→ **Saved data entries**
(* ===== verification/Catalog.v ===== *)
(** * The rule catalogues

    The detection rules are written down three times: the rule files
    [detections/*.heliql] that the detection runtime compiles and whose names
    the fired detections carry, the table of the workbench's rules page
    ([WorkbenchPages.Detections.RULES]) and the table of the marketing page
    ([components/marketing/detections-catalog-section.tsx]). This file has the
    other two next to the first, and what the rules page makes of the
    detections those rules fire. *)
From Stdlib Require Import Ascii.
From S2P Require Import Prelude JsObject JsNum JsString JsValue Types AlertMappers Effects CasePage QueuePage WorkbenchPages.

Import Detections.

(** ** The rule files *)

Record HeliqlRule := mkHeliql {
  hq_detection : string;
  hq_description : string;
  hq_applies_to : string;
  hq_where : list string;
  hq_entity : option string;
  hq_condition : list string;
  hq_severity : Severity;
  hq_mitre : list string;
  hq_runtime : list string
}.

Definition heliql_aws_cloudtrail_logging_disabled : HeliqlRule := mkHeliql
  "aws_cloudtrail_logging_disabled"
  "Detects when CloudTrail logging is stopped or a trail is deleted, which is a common defense evasion technique before an attack."
  "ocsf.cloud_activity"
  [("event.api_service = " +:+ quote +:+ "cloudtrail.amazonaws.com" +:+ quote);
     ("event.api_operation IN [" +:+ quote +:+ "StopLogging" +:+ quote +:+ ", " +:+ quote +:+ "DeleteTrail" +:+ quote +:+ ", " +:+ quote +:+ "UpdateTrail" +:+ quote +:+ "]")]
  None
  []
  SevCritical ["T1562.001"] ["stream"; "batch"].

Definition heliql_aws_iam_excessive_privilege : HeliqlRule := mkHeliql
  "aws_iam_user_excessive_privilege"
  "Detects attachment of AdministratorAccess or PowerUserAccess policies to an IAM user, indicating potential privilege escalation."
  "ocsf.cloud_activity"
  [("event.api_service = " +:+ quote +:+ "iam.amazonaws.com" +:+ quote);
     ("event.api_operation IN [" +:+ quote +:+ "AttachUserPolicy" +:+ quote +:+ ", " +:+ quote +:+ "PutUserPolicy" +:+ quote +:+ ", " +:+ quote +:+ "AddUserToGroup" +:+ quote +:+ "]")]
  None
  []
  SevHigh ["T1078.004"] ["stream"; "batch"].

Definition heliql_aws_login_anomalous_geo : HeliqlRule := mkHeliql
  "aws_console_login_from_anomalous_geolocation"
  "Detects AWS console login from a region the user has not authenticated from in the past 90 days."
  "ocsf.authentication"
  [("event.auth_status = " +:+ quote +:+ "Success" +:+ quote);
     ("event.api_operation = " +:+ quote +:+ "ConsoleLogin" +:+ quote)]
  (Some "identity.user")
  ["event.cloud_region NOT IN baseline(identity.user, 90d)"]
  SevMedium ["T1078.004"] ["stream"; "batch"].

Definition heliql_aws_new_iam_user_then_keys : HeliqlRule := mkHeliql
  "aws_new_iam_user_then_access_keys_sequence"
  "Detects the sequence: new IAM user created, then access keys created for that user within 5 minutes. This pattern is commonly used in post-compromise persistence."
  "ocsf.cloud_activity"
  [("event.api_service = " +:+ quote +:+ "iam.amazonaws.com" +:+ quote);
     ("event.api_operation = " +:+ quote +:+ "CreateUser" +:+ quote)]
  (Some "identity.user")
  ["unique(event.cloud_region, window: 5m) > 0"]
  SevHigh ["T1136"; "T1098"] ["stream"].

Definition heliql_aws_root_account_use : HeliqlRule := mkHeliql
  "aws_root_account_use"
  "Detects any use of the AWS root account, which should never occur in normal operations."
  "ocsf.authentication"
  [("actor_user_name = " +:+ quote +:+ "root" +:+ quote);
     ("event.api_operation = " +:+ quote +:+ "ConsoleLogin" +:+ quote)]
  None
  []
  SevCritical ["T1078"] ["stream"; "batch"].

Definition heliql_aws_s3_bucket_made_public : HeliqlRule := mkHeliql
  "aws_s3_bucket_policy_made_public"
  "Detects when an S3 bucket policy is modified to allow public access, which can expose sensitive data."
  "ocsf.cloud_activity"
  [("event.api_service = " +:+ quote +:+ "s3.amazonaws.com" +:+ quote);
     ("event.api_operation IN [" +:+ quote +:+ "PutBucketPolicy" +:+ quote +:+ ", " +:+ quote +:+ "PutBucketAcl" +:+ quote +:+ ", " +:+ quote +:+ "DeletePublicAccessBlock" +:+ quote +:+ "]")]
  None
  []
  SevHigh ["T1567.002"] ["stream"; "batch"].

Definition heliql_m365_inbox_auto_forward : HeliqlRule := mkHeliql
  "m365_inbox_rule_auto_forward_external"
  "Detects creation of an inbox rule that forwards all mail to an external address, a classic persistence and exfiltration technique."
  "ocsf.cloud_activity"
  [("event.api_service = " +:+ quote +:+ "Exchange" +:+ quote);
     ("event.api_operation IN [" +:+ quote +:+ "New-InboxRule" +:+ quote +:+ ", " +:+ quote +:+ "Set-InboxRule" +:+ quote +:+ "]")]
  None
  []
  SevHigh ["T1564.008"] ["stream"; "batch"].

Definition heliql_m365_mass_external_sharing : HeliqlRule := mkHeliql
  "m365_mass_external_sharing"
  "Detects a user sharing more than 10 items externally within a 1-hour window, indicative of data exfiltration via SharePoint or OneDrive."
  "ocsf.cloud_activity"
  [("event.api_service = " +:+ quote +:+ "SharePoint" +:+ quote);
     ("event.api_operation IN [" +:+ quote +:+ "SharingSet" +:+ quote +:+ ", " +:+ quote +:+ "AddedToSecureLink" +:+ quote +:+ ", " +:+ quote +:+ "SecureLinkCreated" +:+ quote +:+ "]")]
  (Some "identity.user")
  ["unique(event.cloud_region, window: 1h) > 10"]
  SevHigh ["T1567.002"] ["stream"; "batch"].

Definition heliql_okta_brute_force : HeliqlRule := mkHeliql
  "okta_brute_force_authentication"
  "Detects repeated failed authentication attempts against Okta from the same user within 10 minutes — indicative of a brute-force or credential stuffing attack."
  "ocsf.authentication"
  []
  (Some "identity.user")
  ["unique(event.cloud_region, window: 10m) > 0";
     ("event.auth_status = " +:+ quote +:+ "Failure" +:+ quote)]
  SevHigh ["T1110"] ["stream"].

Definition heliql_okta_mfa_bypass : HeliqlRule := mkHeliql
  "okta_mfa_bypass_attempt"
  "Detects authentication success after multiple MFA factor failures, which can indicate an MFA fatigue or bypass attack."
  "ocsf.authentication"
  [("event.api_service = " +:+ quote +:+ "okta" +:+ quote);
     ("event.auth_status = " +:+ quote +:+ "Success" +:+ quote)]
  (Some "identity.user")
  ["unique(event.cloud_region, window: 5m) > 0"]
  SevHigh ["T1556.006"] ["stream"].

Definition heliql_rules : list HeliqlRule := [
  heliql_aws_cloudtrail_logging_disabled;
  heliql_aws_iam_excessive_privilege;
  heliql_aws_login_anomalous_geo;
  heliql_aws_new_iam_user_then_keys;
  heliql_aws_root_account_use;
  heliql_aws_s3_bucket_made_public;
  heliql_m365_inbox_auto_forward;
  heliql_m365_mass_external_sharing;
  heliql_okta_brute_force;
  heliql_okta_mfa_bypass].

(** ** The table of the marketing page *)

Record CatalogRule := mkCatalog {
  cr_id : string; cr_title : string; cr_mitre : string; cr_severity : string; cr_source : string
}.

Definition rules : list CatalogRule := [
  mkCatalog "aws_console_login_from_anomalous_geolocation" "Console login from anomalous region" "T1078.004" "medium" "CloudTrail";
  mkCatalog "aws_cloudtrail_logging_disabled" "CloudTrail logging disabled" "T1562.001" "critical" "CloudTrail";
  mkCatalog "aws_root_account_use" "AWS root account used" "T1078" "critical" "CloudTrail";
  mkCatalog "aws_iam_excessive_privilege" "Excessive IAM privilege granted" "T1098" "high" "CloudTrail";
  mkCatalog "aws_new_iam_user_then_keys" "New IAM user + access keys" "T1136 + T1098" "high" "CloudTrail";
  mkCatalog "aws_s3_bucket_made_public" "S3 bucket made public" "T1530" "high" "CloudTrail";
  mkCatalog "okta_brute_force" "Okta brute-force authentication" "T1110" "high" "Okta";
  mkCatalog "okta_mfa_bypass" "Okta MFA bypass attempt" "T1556.006" "high" "Okta";
  mkCatalog "m365_mass_external_sharing" "M365 mass external sharing" "T1567.002" "high" "M365";
  mkCatalog "m365_inbox_auto_forward" "M365 inbox auto-forward" "T1564.008" "high" "M365"].

(** ** Agreement *)

Definition file_of (r : RuleMeta) : option HeliqlRule :=
  snd <$> list_find (λ h, hq_detection h = ru_id r) heliql_rules.

Definition severity_agrees (r : RuleMeta) : bool :=
  match file_of r with Some h => bool_decide (hq_severity h = ru_severity r) | None => false end.
Definition mitre_agrees (r : RuleMeta) : bool :=
  match file_of r with Some h => bool_decide (hq_mitre h = ru_mitre r) | None => false end.
Definition applies_agrees (r : RuleMeta) : bool :=
  match file_of r with Some h => bool_decide (hq_applies_to h = ru_applies_to r) | None => false end.

Lemma rules_named : ∀ h, h ∈ heliql_rules → ∃ r, r ∈ RULES ∧ ru_id r = hq_detection h.
Proof.
  intros h Hh. assert (hq_detection h ∈ ru_id <$> RULES) as Hi.
  { apply (list_elem_of_fmap_2 hq_detection) in Hh. revert Hh.
    generalize (hq_detection h). clear h. intros id. vm_compute (hq_detection <$> heliql_rules). vm_compute (ru_id <$> RULES).
    rewrite !elem_of_cons. tauto. }
  apply list_elem_of_fmap in Hi as (r & -> & Hr). eauto.
Qed.

Lemma rules_distinct r r' : r ∈ RULES → r' ∈ RULES → ru_id r = ru_id r' → r = r'.
Proof.
  assert (NoDup (ru_id <$> RULES)) as N by (apply (bool_decide_unpack _); vm_compute; reflexivity).
  intros [i Hi]%list_elem_of_lookup [j Hj]%list_elem_of_lookup E.
  assert (i = j) as ->.
  { eapply (NoDup_lookup _ _ _ _ N); rewrite list_lookup_fmap; [by rewrite Hi | by rewrite Hj; simpl; rewrite E]. }
  congruence.
Qed.

Lemma sorted_rules_elem r : r ∈ sorted_rules ↔ r ∈ RULES.
Proof. unfold sorted_rules. by rewrite (sort_by_perm by_rule_severity RULES). Qed.

(** Every detection that one of the rule files fires has its row: the page
    shows, for the rule of that name, a time not earlier than the
    detection's, in exactly one row; a rule file none of whose detections is
    in the answer is shown as never fired. The severity shown is the file's
    for every rule but one. *)
Theorem fired_rules_have_rows ds h :
  h ∈ heliql_rules →
  ∃ r, (∀ r' fired, (r', fired) ∈ dp_rows (detections_page_of (last_fired ds)) → ru_id r' = hq_detection h → r' = r) ∧
    ru_id r = hq_detection h ∧
    (severity_agrees r = true ∨ hq_detection h = "m365_inbox_rule_auto_forward_external") ∧
    (∀ d, d ∈ ds → Detection.fd_detection_id d = hq_detection h →
       ∃ t, (r, Some t) ∈ dp_rows (detections_page_of (last_fired ds)) ∧ String.leb (Detection.fd_fired_at d) t = true) ∧
    ((∀ d, d ∈ ds → Detection.fd_detection_id d ≠ hq_detection h) →
       (r, None) ∈ dp_rows (detections_page_of (last_fired ds))).
Proof.
  intros Hh. destruct (rules_named h Hh) as (r & Hr & Hid). exists r.
  assert (Row : (r, obj_get (ru_id r) (last_fired ds)) ∈ dp_rows (detections_page_of (last_fired ds))).
  { unfold detections_page_of. cbn [dp_rows]. apply (list_elem_of_fmap_2 (λ r, (r, obj_get (ru_id r) (last_fired ds)))).
    by apply sorted_rules_elem. }
  split; [|split; [done|split; [|split]]].
  - intros r' fired Hin E. unfold detections_page_of in Hin. cbn [dp_rows] in Hin.
    apply list_elem_of_fmap in Hin as (r'' & [= <- _] & Hr'). apply sorted_rules_elem in Hr'.
    apply rules_distinct; congruence.
  - rewrite <- Hid. clear Row Hh Hid h. revert r Hr.
    assert (Forall (λ r, severity_agrees r = true ∨ ru_id r = "m365_inbox_rule_auto_forward_external") RULES) as F
      by (apply (bool_decide_unpack _); vm_compute; reflexivity).
    intros r Hr. rewrite Forall_forall in F. by apply F.
  - intros d Hd Hdid. rewrite <- Hid in Hdid.
    destruct (proj2 (last_fired_some ds (ru_id r))) as [t Ht]; [by exists d|].
    exists t. split; [by rewrite <- Ht|]. apply last_fired_get in Ht as [_ Ht]. by apply Ht.
  - intros Hn. replace (@None string) with (obj_get (ru_id r) (last_fired ds)); [done|].
    destruct (obj_get (ru_id r) (last_fired ds)) as [t|] eqn:E; [|done].
    destruct (proj1 (last_fired_some ds (ru_id r))) as (d & Hd & Hdid); [by eexists|].
    exfalso. apply (Hn d Hd). congruence.
Qed.

(** The tables name the same ten rules as the files, with these differences:
    a severity, six lists of techniques, and the names of six rules of the
    marketing page, which no detection carries. *)
Lemma catalog_divergences :
  (ru_id <$> RULES) ≡ₚ (hq_detection <$> heliql_rules) ∧ length rules = 10%nat ∧
  (ru_id <$> filter (λ r, severity_agrees r = false) RULES) = ["m365_inbox_rule_auto_forward_external"] ∧
  (ru_id <$> filter (λ r, mitre_agrees r = false) RULES) =
    ["aws_iam_user_excessive_privilege"; "aws_new_iam_user_then_access_keys_sequence"; "aws_s3_bucket_policy_made_public";
     "okta_mfa_bypass_attempt"; "m365_mass_external_sharing"; "m365_inbox_rule_auto_forward_external"] ∧
  (ru_id <$> filter (λ r, applies_agrees r = false) RULES) = [] ∧
  (cr_id <$> filter (λ c, cr_id c ∉ hq_detection <$> heliql_rules) rules) =
    ["aws_iam_excessive_privilege"; "aws_new_iam_user_then_keys"; "aws_s3_bucket_made_public"; "okta_brute_force";
     "okta_mfa_bypass"; "m365_inbox_auto_forward"].
Proof.
  split.
  { apply NoDup_Permutation; [apply (bool_decide_unpack _); vm_compute; reflexivity ..|].
    intros id. vm_compute (ru_id <$> RULES). vm_compute (hq_detection <$> heliql_rules). rewrite !elem_of_cons. tauto. }
  vm_compute. repeat split.
Qed.

(** An inbox-forwarding detection arrives with the severity of its rule file
    and is counted on the rules page under another one. *)
Example inbox_rule_severity :
  (hq_severity <$> filter (λ h, hq_detection h = "m365_inbox_rule_auto_forward_external") heliql_rules) = [SevHigh] ∧
  (ru_severity <$> filter (λ r, ru_id r = "m365_inbox_rule_auto_forward_external") RULES) = [SevCritical].
Proof. vm_compute. split; reflexivity. Qed.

→ **How to complete this task**
Exact copies of the lines from the start of the data up to the line holding "the fired detections", both included, are all that is needed.

→ **Response**
(* ===== verification/Catalog.v ===== *)
(** * The rule catalogues

    The detection rules are written down three times: the rule files
    [detections/*.heliql] that the detection runtime compiles and whose names
    the fired detections carry, the table of the workbench's rules page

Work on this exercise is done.